What, if anything, is a Mitochondrial Eve?
by
Krishna Kunchithapadam
I wrote this essay in December, 1995 for the ERRANCY mailing
list (which is devoted to the discussion and refutation of the doctrine
of biblical inerrancy).
Krishna.
One of the best indications that a scientific and mathematical statement
has not been explained properly is the many different (and incorrect)
ways people interpret it.
Excellent discussions of the Mitochondrial Eve are to be
found in:
- Bryan Sykes, The Seven Daughters of Eve, Bantam Press, 2001.
- Richard Dawkins, River out of Eden, Basic Books, 1995.
- Daniel C. Dennett, Darwin's Dangerous Idea, Simon and
Schuster, 1995.
Here are some points to note:
- The name Eve, in retrospect, is perhaps the worst possible
name to give to the entity in question. I believe that
this is probably the cause of so much confusion in understanding what
the significance of this entity is. People think that this title has
some deep theological or religious consequences. Nothing of that sort.
Someone you come across who claims that the bible (or the book of Genesis)
has been validated by the discovery of the Mitochondrial Eve, is
talking crap---you should feel free, and even obligated, to tell them so.
- The Mitochondrial Eve of 200,000 years ago (ME for short
henceforth) is NOT our common ancestor, or even common
genetic ancestor.
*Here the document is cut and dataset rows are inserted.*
Lemma label_has_b : occurs "b" label.
Proof.
  subst label. unfold branch_label, base_label.
  destruct (1 <? count)%nat; rewrite !occurs_app;
    [right; right; left; now left | right; right; now left].
Qed.

(** A statement whose first pad holds a character no branch label has
    does not read the branch. *)
Lemma reads_other (c : ascii) (pad rest : string) :
  existsb (Ascii.eqb c) (list_ascii_of_string label_chars) = false ->
  occurs c pad -> ~ occurs "]" pad ->
  reads label ("[" +:+ pad +:+ "]" +:+ rest) = false.
Proof.
  intros Hc Hp Hclean. rewrite reads_pad by (apply label_clean || exact Hclean).
  apply (eqb_lacks c); [exact Hp | now apply label_lacks].
Qed.

Lemma reads_setsar (src : Z) : reads label (setsar_statement src) = false.
Proof.
  rewrite setsar_statement_pad. apply (reads_other ":"); [reflexivity | | pad_clean].
  apply occurs_app. right. now left.
Qed.

Lemma reads_aresample (src : Z) : reads label (aresample_statement src) = false.
Proof.
  rewrite aresample_statement_pad. apply (reads_other ":"); [reflexivity | | pad_clean].
  apply occurs_app. right. now left.
Qed.

Lemma reads_scale (width height : Z) (i : nat) :
  reads label (scale_statement width height i) = false.
Proof.
  unfold scale_statement. apply (reads_other "t"); [reflexivity | | pad_clean].
  apply occurs_app. left. right. now left.
Qed.

Lemma reads_silence (seg : SegmentPayload.t) (i : nat) :
  reads label (silence_statement seg i) = false.
Proof. reflexivity. Qed.

Lemma reads_concat (m : nat) : reads label (concat_statement m) = false.
Proof.
  unfold concat_statement. destruct m as [| m]; [reflexivity |].
  cbn [seq flat_map app pads fold_right].
  assert (only "v-0123456789" ("v" +:+ str_of_nat 0) = true) as Hv.
  { rewrite only_app, (only_mono "-0123456789" "v-0123456789" _ eq_refl (only_str_of_nat 0)).
    reflexivity. }
  set (pad := "v" +:+ str_of_nat 0) in *.
  rewrite !append_assoc, reads_pad;
    [| apply label_clean | eapply only_lacks; [exact Hv | reflexivity]].
  destruct (String.eqb_spec label pad) as [E | NE]; [| reflexivity].
  exfalso. pose proof label_has_b as Hb. rewrite E in Hb. revert Hb.
  eapply only_lacks; [exact Hv | reflexivity].
Qed.

Lemma reads_literal (c : ascii) (pad rest : string) :
  existsb (Ascii.eqb c) (list_ascii_of_string label_chars) = false ->
  occurs c pad -> ~ occurs "]" pad ->
  reads label (String "[" (pad +:+ String "]" rest)) = false.
Proof. apply reads_other. Qed.
(** ** Call records

    Modelled from the spec: the declarations of [FieldDescr], [CallArg],
    [RetVal], [CallExtraPtr] and [CallInfo] are missing.  The structures
    have the fields [main.cpp] reads, typed as the data model of the
    specification says.  A [ref<Expr>] is a possibly null reference; an
    expression is kept as the text that [operator<<] prints for it.  An
    [llvm::Function*] is a possibly null pointer to a function, kept as
    the function's name. *)

Definition Expr := string.
Definition ref (A : Type) := option A.
Definition Function := string.

Module FieldDescr.
(** Modelled from the spec: [FieldDescr], declared outside [main.cpp].
    [fields] is a [std::map<int, FieldDescr>]: its entries in key order. *)
Inductive t : Type := mk {
  name : string;
  type : string;
  addr : Z;
  doTraceValueIn : bool;
  inVal : ref Expr;
  doTraceValueOut : bool;
  outVal : ref Expr;
  fields : list (Z * t)
}.
End FieldDescr.
(** * keto storage handler: Get / Delete / List / Upsert over named collections

    A shallow embedding of [storage/handler.go] and the properties of its
    List decision and filtering logic.

    Conventions of the embedding
    - Go [int] is [Z]; [len] of a slice is [Z.of_nat (length _)]. The only
      arithmetic of [handler.go] is [len(split)-1], so nothing can wrap.
    - Go [string] is [string] (a sequence of bytes), compared with [String.eqb].
    - [map[string][]string] is [gmap string (list string)]; indexing an absent
      key yields the nil slice, the comma-ok form tests presence of the key.
    - [interface{}] holding a pointer is an inductive [Value]; pointers are
      addresses into an explicit [Heap], so that aliasing is visible.
    - a [panic] is the [Panicked] outcome of a [result].
    - the handlers talk to two collaborators, the storage [Manager] and the
      [herodot.Writer]; every call to either is recorded, in order, in the
      [log] of the [World]. *)

From Stdlib Require Import Ascii.
From stdpp Require Import gmap strings list fin_maps.

Local Open Scope Z_scope.

Abbreviation Query := (gmap string (list string)).
Abbreviation addr := nat.

(** ** Go built-ins used by the handler *)

(** [m[k]] on a [map[string][]string]: the zero value (nil slice) when absent. *)
Definition mapIndex (m : Query) (k : string) : list string :=
  match m !! k with
  | Some vs => vs
  | None => []
  end.

(** [_, ok := m[k]]. *)
Definition mapHas (m : Query) (k : string) : bool :=
  match m !! k with
  | Some _ => true
  | None => false
  end.

(** [strings.Split(s, sep)] for a one-byte separator: the pieces of [s]
    between the occurrences of [sep], in order. *)
Fixpoint Split (s : string) (sep : Ascii.ascii) : list string :=
  match s with
  | EmptyString => [EmptyString]
  | String c rest =>
      if Ascii.eqb c sep then EmptyString :: Split rest sep
      else match Split rest sep with
           | seg :: segs => String c seg :: segs
           | [] => [String c EmptyString]
           end
  end.

(** [xs[start:end]]. Go checks [0 <= start <= end <= cap(xs)]; the embedding
    keeps lengths only, so a window that leaves [0 .. len(xs)] is reported as
    [None] (in Go: a slice-bounds panic, or, when [end] still fits the
    capacity, a slice that exposes the slack of the backing array). *)
Definition reslice {A : Type} (xs : list A) (start end_ : Z) : option (list A) :=
  if bool_decide (0 <= start /\ start <= end_ /\ end_ <= Z.of_nat (length xs))
  then Some (take (Z.to_nat (end_ - start)) (drop (Z.to_nat start) xs))
  else None.

Inductive PanicCause :=
  | PanicMsg (msg : string)
  | NilDereference
  | SliceBounds
  | IndexRange.

Inductive result (A : Type) :=
  | Returned (a : A)
  | Panicked (c : PanicCause).
Arguments Returned {A} a.
Arguments Panicked {A} c.

(** ** Data model *)

(** The dynamic content of an [interface{}] field: a [*Roles], a [*Policies],
    a value of any other dynamic type, or the nil interface. *)
Inductive Value :=
  | PtrRoles (p : addr)
  | PtrPolicies (p : addr)
  | OtherValue (tag : nat)
  | NilInterface.

(** A function value of type [func(l *ListRequest, m map[string][]string, offset, limit int)]:
    [ListByQuery] itself or any other function, named by a number. *)
Inductive FuncRef :=
  | FnListByQuery
  | FnOther (n : nat).

Record GetRequest := {
  GetRequest_Collection : string;
  GetRequest_Key : string;
  GetRequest_Value : Value
}.

Record DeleteRequest := {
  DeleteRequest_Collection : string;
  DeleteRequest_Key : string
}.

Record ListRequest := {
  ListRequest_Collection : string;
  ListRequest_Value : Value;
  ListRequest_FilterFunc : option FuncRef
}.

Record UpsertRequest := {
  UpsertRequest_Collection : string;
  UpsertRequest_Key : string;
  UpsertRequest_Value : Value
}.

(** [l.Value = v] through the pointer [l]. *)
Definition set_Value (l : ListRequest) (v : Value) : ListRequest :=
  {| ListRequest_Collection := ListRequest_Collection l;
     ListRequest_Value := v;
     ListRequest_FilterFunc := ListRequest_FilterFunc l |}.

(** Go's [error] values, identified by their message. *)
Definition error := string.

(** What the handlers read of [*http.Request] and [httprouter.Params]. *)
Record Request := {
  URL_Query : Query;
  Body : string
}.

Definition Params := list (string * string).

(** ** The rest of package [storage], and package [pagination]

    [handler.go] uses the types [Role], [Roles], [Policy], [Policies] and the
    methods [withMembers], [withIDs], [withSubjects], [withResources],
    [withActions] declared in other files of the package. They are an
    interface here; [*Role] and [*Policy] results are [option]s, [None] being
    the nil pointer. *)
Class StorageTypes := {
  Role : Type;
  Policy : Type;
  Role_withMembers : option Role -> list string -> option Role;
  Role_withIDs : option Role -> list string -> option Role;
  Policy_withSubjects : option Policy -> list string -> option Policy;
  Policy_withResources : option Policy -> list string -> option Policy;
  Policy_withActions : option Policy -> list string -> option Policy;
  Policy_withIDs : option Policy -> list string -> option Policy
}.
She is the most-recent common ancestor of
all humans alive on Earth today with respect to matrilineal descent.
That may seem like a mouthful, but without even a single one of those
qualifying phrases, any description or discussion of the ME reduces to
a lot of nonsense.
While each of us necessarily has two parents, we get our mitochondria and
mitochondrial DNA from the ovum (and hence from our mothers). Our mothers
got their mitochondrial DNA from their mothers and so on. Thus, while
our nuclear DNA is a mish-mash of the DNA of our four
grandparents, our mitochondrial DNA is an almost exact copy of the DNA of
our maternal grandmother (the match may not be exact due to mutations.
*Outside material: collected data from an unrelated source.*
(** C1, as amended, on the sample group: 5.00 and 7.50 make 12.50. *)
Lemma sum_payments_exact_total_witness :
  exact_total [500%Z; 750%Z] = "12.50" /\
  getattr (sample_payment (quoted "12.50")) "amount" = Ok (quoted (exact_total [500%Z; 750%Z])).
Proof.
  split; [reflexivity|].
  destruct (sum_payments_exact_total sample_SYSTIME sample_groups 0 (quoted "1")
              [sample_payment (field_line "5.00"); sample_payment (field_line "7.50")]
              [500%Z; 750%Z]) as [_ Hout].
  - reflexivity.
  - constructor; [split; [lia|exists " "%char; reflexivity]|].
    constructor; [split; [lia|exists " "%char; reflexivity]|].
    constructor.
  - vm_compute. discriminate.
  - reflexivity.
  - apply (Hout [sample_payment (quoted "12.50")]).
    + vm_compute. reflexivity.
    + reflexivity.
Defined.

(** C6 fails as stated: the output amount of a singleton group is not
    the input amount.  The space after the closing quote is gone, and an
    amount written with one decimal comes out with two. *)
Lemma sum_payments_singleton_counterexample :
  (exists out,
     sum_payments sample_SYSTIME [(quoted "1", [sample_payment (field_line "12.50")])]
     = Ok [out] /\
     getattr (sample_payment (field_line "12.50")) "amount" = Ok (quoted "12.50" +:+ " ") /\
     getattr out "amount" = Ok (quoted "12.50")) /\
  (exists out,
     sum_payments sample_SYSTIME [(quoted "1", [sample_payment (field_line "12.5")])]
     = Ok [out] /\
     getattr (sample_payment (field_line "12.5")) "amount" = Ok (quoted "12.5" +:+ " ") /\
     getattr out "amount" = Ok (quoted "12.50")).
Proof. split; eexists; split_and!; vm_compute; reflexivity. Qed.

(** C6, as amended, on a group of one record of 12.50. *)
Lemma sum_payments_singleton_witness :
  exists out,
    sum_group sample_SYSTIME [sample_payment (field_line "12.50")] = Ok out /\
    getattr out "amount" = Ok (quoted "12.50").
Proof.
  destruct (sum_payments_singleton sample_SYSTIME (sample_payment (field_line "12.50"))
              1250 " "%char) as (out & Hout & Hamount & _).
  - intros key Hkey. unfold copied_fields in Hkey.
    repeat (apply elem_of_cons in Hkey as [->|Hkey]; [eexists; reflexivity|]).
    inversion Hkey.
  - reflexivity.
  - lia.
  - exists out. split; [exact Hout|exact Hamount].
Defined.
Lemma GetConnections_payload_example :
  exists s1, GetConnections answersNull 1 (start authenticatedClient) = Some (Ok [], s1).
Proof.
  destruct (doRequest answersNull 1 (start authenticatedClient) "GET" "llu/connections" None)
    as [[[resp | e | p] s1] |] eqn:E; try (vm_compute in E; discriminate E).
  exists s1.
  apply (proj1 (GetConnections_payload answersNull 1 (start authenticatedClient) resp s1 E)).
  vm_compute in E. injection E as <- _. reflexivity.
Defined.

Lemma Authenticate_accepts_empty_payload_example :
  exists s1,
    Authenticate answersNull 1 (start freshClient) = Some (Ok tt, s1)
    /\ IsAuthenticated (client s1) = true.
Proof.
  destruct (doRequest answersNull 1 (start freshClient) "POST" "llu/auth/login"
              (Some ("{" ++ quote ++ "email" ++ quote ++ ":" ++ quote ++ "ann@example.org"
                         ++ quote ++ "," ++ quote ++ "password" ++ quote ++ ":" ++ quote
                         ++ "secret" ++ quote ++ "}")))
    as [[[resp | e | p] s1] |] eqn:E; try (vm_compute in E; discriminate E).
  destruct (Authenticate_accepts_empty_payload answersNull 1 (start freshClient) _ resp s1
              eq_refl E) as (k & HA & _ & HI).
  - left. vm_compute in E. injection E as <- _. reflexivity.
  - eexists. split; [exact HA | exact HI].
Defined.


Lemma http_status_ends_scrape_example :
  exists s1,
    GetConnections unavailable 1 (start authenticatedClient)
    = Some (Err "unexpected status code: 503", s1)
    /\ Collect unavailable 1 (start authenticatedClient) [] = Some (Ok tt, s1, []).
Proof.
  eexists.
  refine (http_status_ends_scrape unavailable 0 (start authenticatedClient) [] heldCreds
            _ {| StatusCode := 503; RespBody := json.Invalid "invalid character" |}
            eq_refl eq_refl eq_refl _).
  discriminate.
Defined.


Lemma parseDate_next_day_example :
  exists t t',
    parseDate "12/31/2024 11:59:59 PM" = Ok t
    /\ parseDate "1/1/2025 11:59:59 PM" = Ok t'
    /\ time.unixSec t' = time.unixSec t + 86400.
Proof.
  destruct (parseDate_next_day 2024 12 31 11 59 59 true) as (_ & t & t' & H1 & H2 & H3 & _);
    try lia.
  - vm_compute. split; discriminate.
  - exists t, t'. auto.
Defined.
Lemma eval_rows_backend (h : host) (p : option string) (self : Forward)
    (rx : list receiver) :
  forall w, eval_rows h (with_backend p self) rx w = eval_rows h self rx w.
Proof.
  induction rx as [| xyzLoc rest IH]; intros w; [reflexivity |].
  cbn [eval_rows]. rewrite calcTrow_backend.
  destruct (calcTrow h self xyzLoc); [| reflexivity].
  by rewrite IH.
Qed.

(** With forward-only mode off every call of the kernel returns its row:
    the rows come out in receiver order and each receiver is logged
    once. *)
Lemma eval_rows_full (h : host) (self : Forward) (rx : list receiver) :
  forwardOnly self = false ->
  forall w,
    eval_rows h self rx w =
    (Ok (calcTrow_row h self <$> rx),
     World (files w) (kernel_calls w ++ rx)).
Proof.
  intros Hfo. induction rx as [| xyzLoc rest IH]; intros w.
  - cbn [eval_rows fmap list_fmap]. rewrite app_nil_r. by destruct w.
  - cbn [eval_rows]. rewrite calcTrow_full_row by assumption.
    rewrite IH. cbn [log_call files kernel_calls fmap list_fmap].
    by rewrite <- app_assoc.
Qed.

Lemma vstack_nonempty {A : Type} (rows : list A) :
  rows <> [] -> vstack rows = Ok rows.
Proof. by destruct rows. Qed.

Lemma stack_rows_full (h : host) (self : Forward) (w : world) :
  forwardOnly self = false -> rxLoc self <> [] ->
  stack_rows h self w =
  (Ok (InMemory (calcTrow_row h self <$> rxLoc self)),
   World (files w) (kernel_calls w ++ rxLoc self)).
Proof.
  intros Hfo Hrx. unfold stack_rows. rewrite eval_rows_full by assumption.
  rewrite vstack_nonempty; [reflexivity |].
  by destruct (rxLoc self).
Qed.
In fact, the mutations in the mitochondrial DNA provide the molecular
clock that allows us to determine how much time has elapsed since the
ME lived).
The ME represents that woman whose mitochondrial DNA (with mutations)
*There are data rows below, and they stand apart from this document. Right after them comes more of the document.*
(** C4, on a sequence of operations from the zero-value aggregate of
    [createNew]: qualifying dates 2025-01-14 and 2025-01-15, then
    [resetStreak], then the qualifying date 2025-01-16.  [currentStreak] is
    observed as 0, 1, 2, 0, 1, [longestStreak] as 0, 1, 2, 2, 1 and
    [qualifiedDaysCount] as 0, 1, 2, 2, 1: the last operation lowers the
    high-water mark below the [currentStreak] of 2 observed before, and
    lowers the day count. *)
Theorem reset_then_date_lowers_the_marks :
  let states := UserStreak.trace Fixtures.dateProvider Fixtures.newStreak
                  [UserStreak.OpUpdate "2025-01-14"; UserStreak.OpUpdate "2025-01-15";
                   UserStreak.OpReset; UserStreak.OpUpdate "2025-01-16"] in
  UserStreak.createNew Fixtures.userId Fixtures.dateProvider = Ok Fixtures.newStreak
  /\ map UserStreak.currentStreak states = [0; 1; 2; 0; 1]
  /\ map UserStreak.longestStreak states = [0; 1; 2; 2; 1]
  /\ map UserStreak.qualifiedDaysCount states = [0; 1; 2; 2; 1].
Proof. repeat split; vm_compute; reflexivity. Qed.

(** C7: for an aggregate whose [lastQualifiedDate] is set and a date [d]
    with [calendarDayDiff(d, lastQualifiedDate) < 0], the transition adds
    exactly 1 to [qualifiedDaysCount] and leaves [currentStreak],
    [longestStreak] and [lastQualifiedDate] as they were. *)
Theorem late_date_only_counts (dateProvider : IDateProvider)
    (this : UserStreak.t) (last d : string) (n : Z) :
  UserStreak.EmptyStringIsNoDate dateProvider ->
  UserStreak.lastQualifiedDate this = Some last ->
  UserStreak.calendarDayDiff dateProvider d last = Num n ->
  n < 0 ->
  let s' := UserStreak.updateWithQualifiedDate d dateProvider this in
  UserStreak.qualifiedDaysCount s' = UserStreak.qualifiedDaysCount this + 1
  /\ UserStreak.currentStreak s' = UserStreak.currentStreak this
  /\ UserStreak.longestStreak s' = UserStreak.longestStreak this
  /\ UserStreak.lastQualifiedDate s' = UserStreak.lastQualifiedDate this.
Proof.
  intros Hlaw Hlast Hdiff Hneg s'. subst s'.
  rewrite (update_dated dateProvider this d last Hlast
             (dated_not_empty dateProvider d last n Hlaw Hdiff)).
  unfold UserStreak.updateFromLast. rewrite Hdiff. simpl.
  destruct (Z.eqb_spec n 0) as [->|_]; [lia |].
  destruct (Z.ltb_spec n 0); [| lia].
  repeat split.
Qed.

Lemma late_date_only_counts_witness :
  let s' := UserStreak.updateWithQualifiedDate "2025-01-12" Fixtures.dateProvider
              Fixtures.fiveDayStreak in
  UserStreak.qualifiedDaysCount s' = 11
  /\ UserStreak.currentStreak s' = 5
  /\ UserStreak.longestStreak s' = 5
  /\ UserStreak.lastQualifiedDate s' = Some "2025-01-15".
Proof.
  apply (late_date_only_counts Fixtures.dateProvider Fixtures.fiveDayStreak
           "2025-01-15" "2025-01-12" (-3)).
  - intros [ms|]; reflexivity.
  - reflexivity.
  - vm_compute. reflexivity.
  - reflexivity.
Defined.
exists in all the humans now living on Earth. That does
not mean that she is our lone woman ancestor. We have ancestors who
are not via matrilineal descent. For example, our father's mother (who
did pass on her mitochondrial DNA to her daughters) is an example of an
ancestor who is not matrilineal to us. However, she did exist at one
time and was probably of the same age as our mother's mother, who is
a matrilineal ancestor of ours and from whom we got our mitochondrial
DNA.
- The term Mitochondrial Eve itself is a title given
retroactively to a woman. Often (and as is certainly the
case with the ME that we are discussing) the conferring of the title
occurs many hundreds of thousands of years after the death of the woman
in question.
- ME lived with many other humans (men and women); she was certainly not
alone. When she was alive, she was most certainly NOT
the Mitochondrial Eve. The title at that time was held
by a distant ancestor of hers (and of the many humans who were her
contemporaries).
- The existence of the Mitochondrial Eve is
NOT a theory; it is a mathematical fact (unless something
like a multiple-origins theory of human evolution i.e. the human species
arose independently in different geographically separated populations,
and that the present-day ease of interbreeding is the result of a
remarkable convergent evolution, is true. Few people subscribe to the
multiple-origins theory, and the Mitochondrial Eve observation
is a refutation of multiple-origins).
- The proof for the existence of a Mitochondrial Eve is as
follows (based on an argument by Daniel Dennett in the above mentioned
book).
Consider all the humans alive today on Earth. Put them into a set S.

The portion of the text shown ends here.